Segundo o representante do PRS no Conselho Nacional de Transição, Certório Bioté, "faz todo o sentido que as eleições sejam em Janeiro, uma vez que quanto mais rápido isso acontecer, melhor será para o país".
Para o Partido Africano para a Independência da Guiné e Cabo Verde (PAIGC), "a opinião do CNE enquadra-se naquilo que está estipulado na Carta de Transição Política".
Por seu turno, Lucas Soares, da Coligação Plataforma Unida (PU), também subscreve a proposta do CNE para o escrutínio se realize em Janeiro e garante que a sua Coligação "tudo fará dentro do Conselho de Transição para que isso possa ser uma realidade".
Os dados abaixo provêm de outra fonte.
(** The block [i] of the [k]-th chunk, and where it is. *)
Record block_at (g : segment) (k : nat) (i n : Z) (p : Z) : Prop := {
  ba_size : _vBlockSize g !! k = Some n;
  ba_index : 0 ≤ i < _iBlockCount g;
  ba_addr : p = chunk_begin g k + 48 + i * n
}.
Lemma block_range g Fs k i n p : seg_ok g Fs → block_at g k i n p →
  8 < n ∧ chunk_begin g k + 48 ≤ p ∧ p + n ≤ chunk_begin g (S k) ∧ _pHead g + 44 < p ∧ p + n ≤ _pHead g + _iSize g.
Proof.
  intros Hg [Hn Hi ->]. pose proof (so_pos _ _ Hg) as Hp. rewrite Forall_lookup in Hp. specialize (Hp _ _ Hn).
  pose proof (lookup_lt_Some _ _ _ Hn) as Hk. pose proof (chunk_begin_head g Fs k Hg ltac:(lia)).
  pose proof (chunk_begin_le g Fs (S k) (length (_vBlockSize g)) Hg ltac:(lia)). pose proof (so_end _ _ Hg).
  rewrite (chunk_begin_S _ _ _ Hn) in *. unfold chunk_size in *. assert (0 ≤ i * n) by (apply Z.mul_nonneg_nonneg; lia). assert (0 ≤ (_iBlockCount g - 1 - i) * n) by (apply Z.mul_nonneg_nonneg; lia). split_and!; lia.
Qed.
Lemma blocks_apart g Fs k i n p k' i' n' p' : seg_ok g Fs → block_at g k i n p → block_at g k' i' n' p' →
  (k = k' ∧ i = i') ∨ p + n ≤ p' ∨ p' + n' ≤ p.
Proof.
  intros Hg Hb Hb'. pose proof (block_range _ _ _ _ _ _ Hg Hb) as (H1 & H2 & H3 & _). pose proof (block_range _ _ _ _ _ _ Hg Hb') as (H1' & H2' & H3' & _).
  destruct Hb as [Hn Hi Hp], Hb' as [Hn' Hi' Hp']. pose proof (lookup_lt_Some _ _ _ Hn). pose proof (lookup_lt_Some _ _ _ Hn').
  destruct (decide (k = k')) as [<-|Hne].
  - assert (n' = n) as -> by congruence. destruct (decide (i = i')) as [<-|Hne]; [by left |]. right. subst p p'.
    assert (0 ≤ (i' - i - 1) * n ∨ 0 ≤ (i - i' - 1) * n) as [?|?] by (destruct (decide (i < i')); [left | right]; apply Z.mul_nonneg_nonneg; lia); [left | right]; lia.
  - right. destruct (decide (k < k')%nat).
    + left. pose proof (chunk_begin_le g Fs (S k) k' Hg ltac:(lia)). lia.
    + right. pose proof (chunk_begin_le g Fs (S k') k Hg ltac:(lia)). lia.
Qed.
Lemma seg_block_at g Fs p n b : seg_block g Fs p n b ↔ ∃ k F i, Fs !! k = Some F ∧ block_at g k i n p ∧ b = bool_decide (i ∈ F).
Proof.
  split; [intros (k & F & i & Hn & HF & Hi & Hp & Hb) | intros (k & F & i & HF & [Hn Hi Hp] & Hb)]; exists k, F, i; split_and!; try done; first [by constructor | lia].
Qed.

(** One block changes hands. *)
Definition flips (P P' : Z → Z → bool → Prop) (p n : Z) (b : bool) : Prop :=
  P p n (negb b) ∧ ∀ q m c, P' q m c ↔ (q, m, c) = (p, n, b) ∨ (q ≠ p ∧ P q m c).

Lemma flip_block g g' Fs k F F' i n b : seg_ok g Fs → same_area g g' → Fs !! k = Some F → block_at g k i n (chunk_begin g k + 48 + i * n) →
  (∀ j, j ≠ i → j ∈ F' ↔ j ∈ F) → (b = true ∧ (i ∈ F') ∧ (i ∉ F)) ∨ (b = false ∧ (i ∉ F') ∧ (i ∈ F)) →
  flips (seg_block g Fs) (seg_block g' (<[k := F']> Fs)) (chunk_begin g k + 48 + i * n) n b.
Proof.
  intros Hg (Eh & Es & Ev & Ec & Ei) Hk Hb Hsame Hflip. assert (Ecb : ∀ j, chunk_begin g' j = chunk_begin g j) by (intros j; unfold chunk_begin; by rewrite Eh, Ev, Ec).
  split.
  { apply seg_block_at. exists k, F, i. split; [done |]. split; [done |].
    destruct Hflip as [(-> & _ & Hi)|(-> & _ & Hi)]; symmetry; [by apply bool_decide_false | by apply bool_decide_true]. }
  intros q m c. split.
  - intros (k' & F1 & j & Hn & HF & Hj & Eq & Eb). rewrite Ev in Hn. rewrite Ec in Hj. rewrite Ecb in Eq. assert (Hb' : block_at g k' j m q) by done.
    destruct (blocks_apart g Fs _ _ _ _ _ _ _ _ Hg Hb Hb') as [[<- <-]|Hap].
    + left. destruct Hb as [Hn1 _ _]. assert (m = n) as -> by congruence. rewrite list_lookup_insert_eq in HF by (by eapply lookup_lt_Some). injection HF as <-. rewrite Eq, Eb.
      destruct Hflip as [(-> & Hi & _)|(-> & Hi & _)]; [by rewrite bool_decide_true | by rewrite bool_decide_false].
    + right. pose proof (block_range _ _ _ _ _ _ Hg Hb) as (? & _). pose proof (block_range _ _ _ _ _ _ Hg Hb') as (? & _). split; [lia |].
      apply seg_block_at. destruct (decide (k' = k)) as [->|Hne].
      * rewrite list_lookup_insert_eq in HF by (by eapply lookup_lt_Some). simplify_eq. exists k, F, j. split_and!; [done | done |].
        apply bool_decide_ext. apply Hsame. intros ->. destruct Hb as [Hn1 _ _]. assert (m = n) as -> by congruence. lia.
      * rewrite list_lookup_insert_ne in HF by done. by exists k', F1, j.
  - intros [[= -> -> ->] | [Hne (k' & F1 & j & HF & Hb' & ->)%seg_block_at]].
    + destruct Hb as [Hn Hi _]. exists k, F', i. rewrite Ev, Ec, Ecb. split; [done |]. split; [apply list_lookup_insert_eq; by eapply lookup_lt_Some |].
      split; [done |]. split; [done |]. destruct Hflip as [(-> & Hi' & _)|(-> & Hi' & _)]; [by rewrite bool_decide_true | by rewrite bool_decide_false].
    + destruct Hb' as [Hn' Hj ->]. destruct (decide (k' = k)) as [->|Hk'].
      * simplify_eq. exists k, F', j. rewrite Ev, Ec, Ecb. split; [done |]. split; [apply list_lookup_insert_eq; by eapply lookup_lt_Some |].
        split; [done |]. split; [done |].
        apply bool_decide_ext. symmetry. apply Hsame. intros ->. destruct Hb as [Hn1 _ _]. assert (m = n) as -> by congruence. lia.
      * exists k', F1, j. rewrite Ev, Ec, Ecb. split; [done |]. split; [by rewrite list_lookup_insert_ne | done].
Qed.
Para a PU, "só uma decisão contrária do CNT é que pode levar a que as eleições não sejam realizadas em Janeiro de 2004".
Também o Partido Unido Social Democrata (PUSD), do antigo primeiro-ministro Francisco Fadul, pretende que as legislativas "tenham lugar num prazo de 90 dias", e coloca mesmo a possibilidade da sua realização antes do final do corrente ano.